Lemma resolve_on_healthy_witness : ∃ N, ∀ fuel, (N ≤ fuel)%nat → ∀ s, @cache_ok vec_reader vec_reader_laws tree_demo.fs tree_demo.disk s →
  outcome (@cache_ok vec_reader vec_reader_laws tree_demo.fs tree_demo.disk) (λ i, i ∈ tree_demo.known) (fs_ops tree_demo.fs fuel) All [47; 108] s.
Proof.
  destruct (resolve_on_healthy (S := @FsState vec_reader) (H1 := cached_reader_laws (H0 := vec_reader_laws) tree_demo.fs tree_demo.disk tree_demo.tree_disk_ok)
    tree_demo.known tree_demo.tree_disk_ok tree_demo.tree_bytes_ok tree_demo.healthy_demo) as (N & HN).
  exists N. intros fuel Hf s Hs. apply (HN fuel Hf All [47; 108] s); [apply path_try_from_ok; reflexivity|exact Hs].
Defined.

Lemma plain_path_resolves_witness : ∃ N, ∀ fuel, (N ≤ fuel)%nat →
  yields (@cache_ok vec_reader vec_reader_laws tree_demo.fs tree_demo.disk) (resolve_path (fs_ops tree_demo.fs fuel) All [47; 102]) (Ok (tree_demo.file, [47; 102])).
Proof.
  destruct tree_demo.lookup_demo as (N & HN). exists N. intros fuel Hf. destruct (HN fuel Hf) as [_ Hlook].
  apply (plain_path_resolves (S := @FsState vec_reader) _ tree_demo.fs fuel All tree_demo.root [[102]] tree_demo.file); [|discriminate|vm_compute; discriminate|vm_compute; discriminate|..].
  - constructor; [|constructor]. split; (split; [discriminate|]); (split; [reflexivity|]); [split; [vm_compute; discriminate|]; by repeat constructor|split; discriminate].
  - exact (inode_read_ok (H1 := cached_reader_laws (H0 := vec_reader_laws) tree_demo.fs tree_demo.disk tree_demo.tree_disk_ok) _ _ tree_demo.tree_disk_ok (proj1 tree_demo.at_demo)).
  - eapply plain_cons; [reflexivity|exact Hlook|reflexivity|apply plain_nil].
Defined.

Lemma long_path_panics_witness : ∃ N, ∀ fuel, (N ≤ fuel)%nat →
  yields (@cache_ok vec_reader vec_reader_laws tree_demo.fs tree_demo.disk) (resolve_path (fs_ops tree_demo.fs fuel) All (dots 1001)) Panic.
Proof.
  destruct tree_demo.lookup_demo as (N & HN). exists N. intros fuel Hf. destruct (HN fuel Hf) as [Hlook _].
  apply (long_path_panics (S := @FsState vec_reader) _ tree_demo.fs fuel All tree_demo.root tree_demo.root); [|reflexivity|exact Hlook].
  exact (inode_read_ok (H1 := cached_reader_laws (H0 := vec_reader_laws) tree_demo.fs tree_demo.disk tree_demo.tree_disk_ok) _ _ tree_demo.tree_disk_ok (proj1 tree_demo.at_demo)).
Defined.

+++

(Problem details): Beginning with the line that contains "(tree_demo.file, [47; 102])).", restate word for word each line through the last one in the data, and write nothing more.

(Solution to this problem):
  yields (@cache_ok vec_reader vec_reader_laws tree_demo.fs tree_demo.disk) (resolve_path (fs_ops tree_demo.fs fuel) All [47; 102]) (Ok (tree_demo.file, [47; 102])).
Proof.
  destruct tree_demo.lookup_demo as (N & HN). exists N. intros fuel Hf. destruct (HN fuel Hf) as [_ Hlook].
  apply (plain_path_resolves (S := @FsState vec_reader) _ tree_demo.fs fuel All tree_demo.root [[102]] tree_demo.file); [|discriminate|vm_compute; discriminate|vm_compute; discriminate|..].
  - constructor; [|constructor]. split; (split; [discriminate|]); (split; [reflexivity|]); [split; [vm_compute; discriminate|]; by repeat constructor|split; discriminate].
  - exact (inode_read_ok (H1 := cached_reader_laws (H0 := vec_reader_laws) tree_demo.fs tree_demo.disk tree_demo.tree_disk_ok) _ _ tree_demo.tree_disk_ok (proj1 tree_demo.at_demo)).
  - eapply plain_cons; [reflexivity|exact Hlook|reflexivity|apply plain_nil].
Defined.

Lemma long_path_panics_witness : ∃ N, ∀ fuel, (N ≤ fuel)%nat →
  yields (@cache_ok vec_reader vec_reader_laws tree_demo.fs tree_demo.disk) (resolve_path (fs_ops tree_demo.fs fuel) All (dots 1001)) Panic.
Proof.
  destruct tree_demo.lookup_demo as (N & HN). exists N. intros fuel Hf. destruct (HN fuel Hf) as [Hlook _].
  apply (long_path_panics (S := @FsState vec_reader) _ tree_demo.fs fuel All tree_demo.root tree_demo.root); [|reflexivity|exact Hlook].
  exact (inode_read_ok (H1 := cached_reader_laws (H0 := vec_reader_laws) tree_demo.fs tree_demo.disk tree_demo.tree_disk_ok) _ _ tree_demo.tree_disk_ok (proj1 tree_demo.at_demo)).
Defined.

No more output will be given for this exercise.